WHAT YOU NEED TO DO: Only the lines below starting at the one that contains "(if perfect_step s" and ending at the one that contains "1 ≤ n ≤ 7 → ivl_type" are to be reproduced, exactly and with both ends kept.
*** Opening of STUDY MATERIAL ***
(** X7: what [decode] returns for a descending interval: the direction, and
    the step, alteration and octave of the inverted interval, not those
    given to [pitch]. *)
Theorem decode_descending (s a o : Z) :
  0 ≤ s ≤ 6 →
  ∃ p, pitch s a (Some o) (Some (-1)) = Some p
       ∧ decode p
         = Some (Decoded (complement_step s)
                   (if perfect_step s then - a else - a - 1)
                   (Some (if bool_decide (s = 0) then - o else - o - 1))
                   (Some (-1))).
Proof.
  intros Hs.
  destruct (decode_descending_coords s a o Hs) as (x & y & Hp & Hd).
  by exists [x; y; -1].
Qed.

Lemma decode_descending_witness :
  0 ≤ 1 ≤ 6
  ∧ ∃ p, pitch 1 0 (Some 0) (Some (-1)) = Some p
         ∧ decode p = Some (Decoded 6 (-1) (Some (-1)) (Some (-1))).
Proof.
  split; [lia|]. apply (decode_descending 1 0 0). lia.
Defined.

Section interval_text.
Context `{!Grammars}.

(** The interval numbers that [interval-notation] calls perfect. *)
Hypothesis ivl_type_perfect : ∀ n,
  1 ≤ n ≤ 7 → ivl_type n = "P" ↔ perfect_step (n - 1) = true.

Lemma isPerf_complement (s a : Z) (o d : option Z) :
  0 ≤ s ≤ 6 →
  isPerf (Decoded (complement_step s) a o d) = perfect_step s.
Proof.
  intros Hs. unfold isPerf. simpl.
  assert (1 ≤ complement_step s + 1 ≤ 7) as Hn
    by (unfold complement_step; case_bool_decide; lia).
  pose proof (ivl_type_perfect _ Hn) as Hiff.
  replace (complement_step s + 1 - 1) with (complement_step s) in Hiff by lia.
  assert (perfect_step (complement_step s) = perfect_step s) as Hc
    by (step_split Hs; reflexivity).
  rewrite Hc in Hiff.
  destruct (perfect_step s).
  - apply bool_decide_eq_true_2. by apply Hiff.
  - apply bool_decide_eq_false_2. intros Hp. apply Hiff in Hp. done.
Qed.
*** Close of STUDY MATERIAL ***
ANSWER TO THE EXERCISE:
                   (if perfect_step s then - a else - a - 1)
                   (Some (if bool_decide (s = 0) then - o else - o - 1))
                   (Some (-1))).
Proof.
  intros Hs.
  destruct (decode_descending_coords s a o Hs) as (x & y & Hp & Hd).
  by exists [x; y; -1].
Qed.

Lemma decode_descending_witness :
  0 ≤ 1 ≤ 6
  ∧ ∃ p, pitch 1 0 (Some 0) (Some (-1)) = Some p
         ∧ decode p = Some (Decoded 6 (-1) (Some (-1)) (Some (-1))).
Proof.
  split; [lia|]. apply (decode_descending 1 0 0). lia.
Defined.

Section interval_text.
Context `{!Grammars}.

(** The interval numbers that [interval-notation] calls perfect. *)
Hypothesis ivl_type_perfect : ∀ n,
  1 ≤ n ≤ 7 → ivl_type n = "P" ↔ perfect_step (n - 1) = true.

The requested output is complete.